Record index_ok (n : Z) (x : sidx) : Prop := {
  ix_tbl : tbl (g_ids x);
  ix_lens : len (g_offs x) = CAP /\ len (g_cursor x) = MAX_BKT /\ len (g_bcnt x) = MAX_BKT;
  ix_n : g_n_buckets x = 0 \/ g_n_buckets x = n /\ 0 < n <= MAX_BKT;
  ix_used : g_used x = cnt occupied (g_ids x) /\ g_used x <= MAX_FILL CAP;
  ix_bcnt : g_n_buckets x <> 0 -> forall b, 0 <= b < n -> lget (g_bcnt x) b = cnt (in_bucket n b) (g_ids x);
  ix_unknown : g_n_buckets x <> 0 -> forall b, 0 <= b < n -> lget (g_cursor x) b = 0 -> cnt (in_bucket n b) (g_ids x) = 0;
}.

Lemma fill_range : 0 < MAX_FILL CAP < CAP.
Proof. unfold MAX_FILL. pose proof cap_range. pose proof (Z.div_mod CAP 8). pose proof (Z.mod_pos_bound CAP 8). lia. Qed.

Lemma cnt_occupied p l : cnt p l <= cnt occupied l.
Proof. by apply cnt_mono. Qed.

Lemma find_spec n x id :
  index_ok n x -> id <> 0 ->
  (find CAP x id = -1 /\ forall c, cell c -> lget (g_ids x) c <> id) \/
  (cell (find CAP x id) /\ lget (g_ids x) (find CAP x id) = id).
Proof.
  intros Hx Hid. pose proof cap_range. unfold find.
  pose proof (probe_spec (Z.to_nat CAP) (g_ids x) id 0 (ix_tbl _ _ Hx) Hid ltac:(lia) ltac:(lia)) as Hp. cbv zeta in Hp.
  rewrite Z.add_0_r in Hp. assert (Z.land (home id) (CAP - 1) = home id) as E.
  { rewrite land_cap. apply Z.mod_small, home_cell. }
  rewrite E in Hp. specialize (Hp ltac:(intros c Hc Hlt; pose proof (dist_range _ c (home_cell id) Hc); lia) ltac:(lia)).
  destruct (put_probe CAP _ (g_ids x) id (home id)) as [i hit]. destruct Hp as (Hi & -> & Hp). destruct hit; [by right|left; tauto].
Qed.

(** The map the index stands for. *)
Definition assoc (x : sidx) (id : Z) : option Z := if find CAP x id <? 0 then None else Some (lget (g_offs x) (find CAP x id)).

Lemma assoc_holds n x id o : index_ok n x -> id <> 0 -> assoc x id = Some o <-> holds (g_ids x) (g_offs x) id o.
Proof.
  intros Hx Hid. unfold assoc. destruct (find_spec n x id Hx Hid) as [[-> Hno]|[Hc E]].
  - cbn. split; [done|]. intros (c & Hc & E & _). by destruct (Hno c Hc).
  - destruct (Z.ltb_spec (find CAP x id) 0); [unfold cell in Hc; lia|]. split.
    + intros [= <-]. by exists (find CAP x id).
    + intros (c & Hc' & E' & <-). assert (c = find CAP x id) as -> by (apply (tb_nodup _ (ix_tbl _ _ Hx)); congruence). done.
Qed.

Lemma bucket_of_small n x id : index_ok n x -> g_n_buckets x <> 0 -> bucket_of x id = id mod n /\ 0 <= id mod n < n /\ 0 < n <= MAX_BKT.
Proof.
  intros Hx Hn. destruct (ix_n _ _ Hx) as [?|[E Hr]]; [done|]. unfold bucket_of. rewrite E.
  pose proof (Z.mod_pos_bound id n ltac:(lia)). rewrite u16_small by lia. lia.
Qed.

(** The counters after one cell changed from [old] to [new]. *)
Lemma bcnt_step n x b d ids' :
  index_ok n x -> g_n_buckets x <> 0 -> 0 <= b < n ->
  (forall c, 0 <= c < n -> cnt (in_bucket n c) ids' = cnt (in_bucket n c) (g_ids x) + (if c =? b then d else 0)) ->
  cnt occupied ids' <= MAX_FILL CAP ->
  forall c, 0 <= c < n -> lget (lset (g_bcnt x) b (u16 (lget (g_bcnt x) b + d))) c = cnt (in_bucket n c) ids'.
Proof.
  intros Hx Hn Hb Hc Hf c Hcn. destruct (ix_lens _ _ Hx) as (_ & _ & Hl). destruct (ix_n _ _ Hx) as [?|[E Hr]]; [done|].
  rewrite lget_lset by lia. rewrite Hc by done. destruct (Z.eqb_spec c b) as [->|].
  - rewrite (ix_bcnt _ _ Hx Hn b Hb). apply u16_small. pose proof (cnt_occupied (in_bucket n b) ids').
    pose proof (cnt_bound (in_bucket n b) ids'). rewrite (Hc b Hb), Z.eqb_refl in *. pose proof fill_range. pose proof cap_range. lia.
  - rewrite (ix_bcnt _ _ Hx Hn c Hcn). lia.
Qed.

(** ** Removing and putting an entry *)

Lemma remove_at_spec n x i :
  index_ok n x -> g_n_buckets x <> 0 -> cell i -> lget (g_ids x) i <> 0 ->
  let x' := remove_at CAP x i in
  index_ok n x' /\ g_n_buckets x' = g_n_buckets x /\ g_cursor x' = g_cursor x /\
  (forall id o, id <> 0 -> holds (g_ids x') (g_offs x') id o <-> id <> lget (g_ids x) i /\ holds (g_ids x) (g_offs x) id o) /\
  (forall b, 0 <= b < n -> cnt (in_bucket n b) (g_ids x') = cnt (in_bucket n b) (g_ids x) + if b =? lget (g_ids x) i mod n then -1 else 0) /\
  (forall G : Z -> Prop, G 0 -> (forall c, 0 <= c < i -> G (lget (g_ids x) c)) -> forall c, 0 <= c < i -> G (lget (g_ids x') c)).
Proof.
  intros Hx Hn Hi Hnz. pose proof (ix_tbl _ _ Hx) as Ht. pose proof (tb_len _ Ht) as Hlen. destruct (ix_lens _ _ Hx) as (Hlo & Hlc & Hlb).
  destruct (bucket_of_small n x (lget (g_ids x) i) Hx Hn) as (Eb & Hbr & Hnr). destruct (ix_used _ _ Hx) as [Eu Hfill].
  pose proof fill_range as Hfr. unfold cell in Hi.
  destruct (free_cell (g_ids x)) as (e & He & Hez); [rewrite Hlen; fold occupied; lia|]. rewrite Hlen in He.
  assert (forall c, cell c -> lget (lset (g_ids x) i 0) c = if c =? i then 0 else lget (g_ids x) c) as Hg
    by (intros c Hc; apply lget_lset; unfold cell in *; lia).
  assert (holed i e (lset (g_ids x) i 0) i i) as Hh.
  { assert (e <> i) by (intros ->; done). split.
    - done.
    - by rewrite len_lset.
    - rewrite !Hg, Z.eqb_refl by done. by destruct (e =? i).
    - around.
    - intros a b Hca Hcb. rewrite !Hg by done. destruct (Z.eqb_spec a i), (Z.eqb_spec b i); try done; try congruence.
      by apply (tb_nodup _ Ht).
    - intros k c Hk Hc. rewrite !(Hg k), (Hg c) by done. destruct (Z.eqb_spec k i); [done|]. intros Hkz Hd.
      destruct (Z.eqb_spec c i); [by right|left]. by apply (tb_run _ Ht k c).
    - intros k Hk _ Hd. exfalso. around. }
  destruct (remove_loop_spec (Z.to_nat CAP) i e _ (g_offs x) i i Hh Hlo) as [Ht' [Kl Kh Kc Kb]].
  { pose proof (dist_range i e Hi He). pose proof (dist_range i i Hi Hi). lia. }
  assert (forall p, cnt p (g_ids (remove_at CAP x i)) = cnt p (g_ids x) - one p (lget (g_ids x) i)) as Hcnt.
  { intros p. cbn [remove_at g_ids]. rewrite Kc, cnt_lset by lia. unfold one at 2. cbn. lia. }
  assert (forall b, 0 <= b < n -> cnt (in_bucket n b) (g_ids (remove_at CAP x i)) =
    cnt (in_bucket n b) (g_ids x) + if b =? lget (g_ids x) i mod n then -1 else 0) as Hcb.
  { intros b Hb. rewrite Hcnt. unfold one, in_bucket. apply Z.eqb_neq in Hnz. rewrite Hnz, (Z.eqb_sym b). cbn. destruct (_ =? b); lia. }
  assert (one occupied (lget (g_ids x) i) = 1) as Ho1 by (unfold one; apply Z.eqb_neq in Hnz; by rewrite Hnz).
  pose proof (cnt_bound occupied (g_ids (remove_at CAP x i))) as Hob. pose proof (Hcnt occupied) as Ho. rewrite Ho1 in Ho.
  cbv zeta. split; [|split; [done|split; [done|split; [|split; [done|]]]]].
  - split; cbn [remove_at g_offs g_cursor g_bcnt g_used g_n_buckets].
    + exact Ht'.
    + rewrite Kl, len_lset. done.
    + apply (ix_n _ _ Hx).
    + rewrite Ho, Eu, u32_small; [lia|]. pose proof cap_range. lia.
    + intros _. rewrite Eb. apply (bcnt_step n x _ (-1)); [done|done|done| |lia]. intros c Hc. by rewrite Hcb.
    + intros _ b Hb Hz. rewrite Hcb by done. rewrite (ix_unknown _ _ Hx Hn b Hb Hz).
      pose proof (cnt_bound (in_bucket n b) (g_ids (remove_at CAP x i))) as Hpos. rewrite Hcb, (ix_unknown _ _ Hx Hn b Hb Hz) in Hpos by done.
      destruct (b =? _); lia.
  - intros id o Hid. cbn [remove_at g_ids g_offs]. rewrite Kh by done. split.
    + intros (c & Hc & E1 & E2). rewrite Hg in E1 by done. destruct (Z.eqb_spec c i); [congruence|]. split; [|by exists c].
      intros ->. assert (c = i) by (apply (tb_nodup _ Ht); [done|done|congruence..]). done.
    + intros (Hne & c & Hc & E1 & E2). exists c. rewrite Hg by done. destruct (Z.eqb_spec c i) as [->|]; [congruence|done].
  - intros G HG0 HG c Hc. cbn [remove_at g_ids]. apply Kb; [done| |done]. intros c' Hc'. rewrite Hg by (unfold cell; lia).
    destruct (Z.eqb_spec c' i); [lia|by apply HG].
Qed.

Definition put_post (n : Z) (x : sidx) (id off : Z) (x' : sidx) : Prop :=
  index_ok n x' /\ g_n_buckets x' = g_n_buckets x /\ g_cursor x' = g_cursor x /\
  (forall id' o, id' <> 0 -> holds (g_ids x') (g_offs x') id' o ->
     (id' = id /\ o = off) \/ (id' <> id /\ holds (g_ids x) (g_offs x) id' o)) /\
  (g_used x < MAX_FILL CAP \/ assoc x id <> None -> holds (g_ids x') (g_offs x') id off) /\
  (forall id' o, id' <> 0 -> id' <> id -> holds (g_ids x) (g_offs x) id' o -> holds (g_ids x') (g_offs x') id' o).

(** The id has a cell already: only its offset changes. *)
Lemma put_hit n x id off i :
  index_ok n x -> id <> 0 -> cell i -> lget (g_ids x) i = id ->
  put_post n x id off (mk_sidx (g_ids x) (lset (g_offs x) i off) (g_used x) (g_cursor x) (g_bcnt x) (g_n_buckets x)).
Proof.
  intros Hx Hid Hi Hat. pose proof (ix_tbl _ _ Hx) as Ht. destruct (ix_lens _ _ Hx) as (Hlo & Hlc & Hlb).
  assert (forall c, cell c -> lget (lset (g_offs x) i off) c = if c =? i then off else lget (g_offs x) c) as Hgo
    by (intros c Hc; apply lget_lset; unfold cell in *; lia).
  split; [|split; [done|split; [done|split; [|split]]]]; cbn [g_ids g_offs].
  - split; cbn [g_ids g_offs g_used g_cursor g_bcnt g_n_buckets]; try apply Hx. by rewrite len_lset.
  - intros id' o Hid' (c & Hc & E1 & E2). rewrite Hgo in E2 by done. destruct (Z.eqb_spec c i) as [->|Hne]; [left; split; congruence|].
    right. split; [|by exists c]. intros ->. assert (c = i) by (apply (tb_nodup _ Ht); [done|done|congruence..]). done.
  - intros _. exists i. rewrite Hgo, Z.eqb_refl by done. done.
  - intros id' o Hid' Hne (c & Hc & E1 & E2). exists c. rewrite Hgo by done. destruct (Z.eqb_spec c i) as [->|]; [congruence|done].
Qed.

(** The id takes the free cell its probe ended at. *)
Lemma put_new n x id off i :
  index_ok n x -> g_n_buckets x <> 0 -> id <> 0 -> lget (g_cursor x) (id mod n) <> 0 -> g_used x < MAX_FILL CAP ->
  cell i -> lget (g_ids x) i = 0 -> (forall c, cell c -> lget (g_ids x) c <> id) ->
  (forall c, cell c -> dist (home id) c < dist (home id) i -> lget (g_ids x) c <> 0) ->
  put_post n x id off (mk_sidx (lset (g_ids x) i id) (lset (g_offs x) i off) (u32 (g_used x + 1)) (g_cursor x)
    (lset (g_bcnt x) (id mod n) (u16 (lget (g_bcnt x) (id mod n) + 1))) (g_n_buckets x)).
Proof.
  intros Hx Hn Hid Hcur Hroom Hi Hz Hno Hrun. pose proof (ix_tbl _ _ Hx) as Ht. pose proof (tb_len _ Ht) as Hlen.
  destruct (ix_lens _ _ Hx) as (Hlo & Hlc & Hlb). destruct (ix_used _ _ Hx) as [Eu Hfill].
  destruct (bucket_of_small n x id Hx Hn) as (_ & Hbr & Hnr). pose proof fill_range. pose proof cap_range.
  assert (forall c, cell c -> lget (lset (g_offs x) i off) c = if c =? i then off else lget (g_offs x) c) as Hgo
    by (intros c Hc; apply lget_lset; unfold cell in *; lia).
  assert (forall c, cell c -> lget (lset (g_ids x) i id) c = if c =? i then id else lget (g_ids x) c) as Hg
    by (intros c Hc; apply lget_lset; unfold cell in *; lia).
  assert (forall p, cnt p (lset (g_ids x) i id) = cnt p (g_ids x) + one p id) as Hcnt.
  { intros p. rewrite cnt_lset by (unfold cell in *; lia). rewrite Hz. unfold one at 1. cbn. lia. }
  assert (one occupied id = 1) as Ho1 by (unfold one; apply Z.eqb_neq in Hid; by rewrite Hid).
  assert (forall b, one (in_bucket n b) id = if b =? id mod n then 1 else 0) as Hob.
  { intros b. unfold one, in_bucket. apply Z.eqb_neq in Hid. rewrite Hid, (Z.eqb_sym b). done. }
  split; [|split; [done|split; [done|split; [|split]]]]; cbn [g_ids g_offs].
  - split; cbn [g_ids g_offs g_used g_cursor g_bcnt g_n_buckets].
    + split; [by rewrite len_lset|..].
      * intros a b Hca Hcb. rewrite !Hg by done. destruct (Z.eqb_spec a i), (Z.eqb_spec b i); intros E1 E2; try congruence.
        -- by destruct (Hno b Hcb).
        -- by destruct (Hno a Hca).
        -- by apply (tb_nodup _ Ht).
      * intros k c Hk Hc. rewrite !(Hg k), (Hg c) by done. destruct (Z.eqb_spec c i); [intros; by destruct (k =? i)|].
        destruct (Z.eqb_spec k i) as [->|]; [intros _; by apply Hrun|by apply (tb_run _ Ht)].
    + by rewrite !len_lset.
    + apply (ix_n _ _ Hx).
    + pose proof (cnt_bound occupied (g_ids x)). rewrite Hcnt, Ho1, u32_small by lia. lia.
    + intros _. apply (bcnt_step n x _ 1); [done|done|done| |rewrite Hcnt, Ho1; lia]. intros c Hc. by rewrite Hcnt, Hob.
    + intros _ b Hb Hbz. rewrite Hcnt, Hob, (ix_unknown _ _ Hx Hn b Hb Hbz). destruct (Z.eqb_spec b (id mod n)) as [->|]; [done|lia].
  - intros id' o Hid' (c & Hc & E1 & E2). rewrite Hg in E1 by done. rewrite Hgo in E2 by done.
    destruct (Z.eqb_spec c i); [left; split; congruence|]. right. split; [|by exists c]. intros ->. by destruct (Hno c Hc).
  - intros _. exists i. rewrite Hg, Hgo, Z.eqb_refl by done. done.
  - intros id' o Hid' Hne (c & Hc & E1 & E2). exists c. rewrite Hg, Hgo by done. destruct (Z.eqb_spec c i) as [->|]; [congruence|done].
Qed.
--------
TASK ITEM →
Leave out every line after the one with "Lemma cnt_occupied p". Reproduce the material above exactly from its first line through that line.

OUTPUT BELOW →
Record index_ok (n : Z) (x : sidx) : Prop := {
  ix_tbl : tbl (g_ids x);
  ix_lens : len (g_offs x) = CAP /\ len (g_cursor x) = MAX_BKT /\ len (g_bcnt x) = MAX_BKT;
  ix_n : g_n_buckets x = 0 \/ g_n_buckets x = n /\ 0 < n <= MAX_BKT;
  ix_used : g_used x = cnt occupied (g_ids x) /\ g_used x <= MAX_FILL CAP;
  ix_bcnt : g_n_buckets x <> 0 -> forall b, 0 <= b < n -> lget (g_bcnt x) b = cnt (in_bucket n b) (g_ids x);
  ix_unknown : g_n_buckets x <> 0 -> forall b, 0 <= b < n -> lget (g_cursor x) b = 0 -> cnt (in_bucket n b) (g_ids x) = 0;
}.

Lemma fill_range : 0 < MAX_FILL CAP < CAP.
Proof. unfold MAX_FILL. pose proof cap_range. pose proof (Z.div_mod CAP 8). pose proof (Z.mod_pos_bound CAP 8). lia. Qed.

Lemma cnt_occupied p l : cnt p l <= cnt occupied l.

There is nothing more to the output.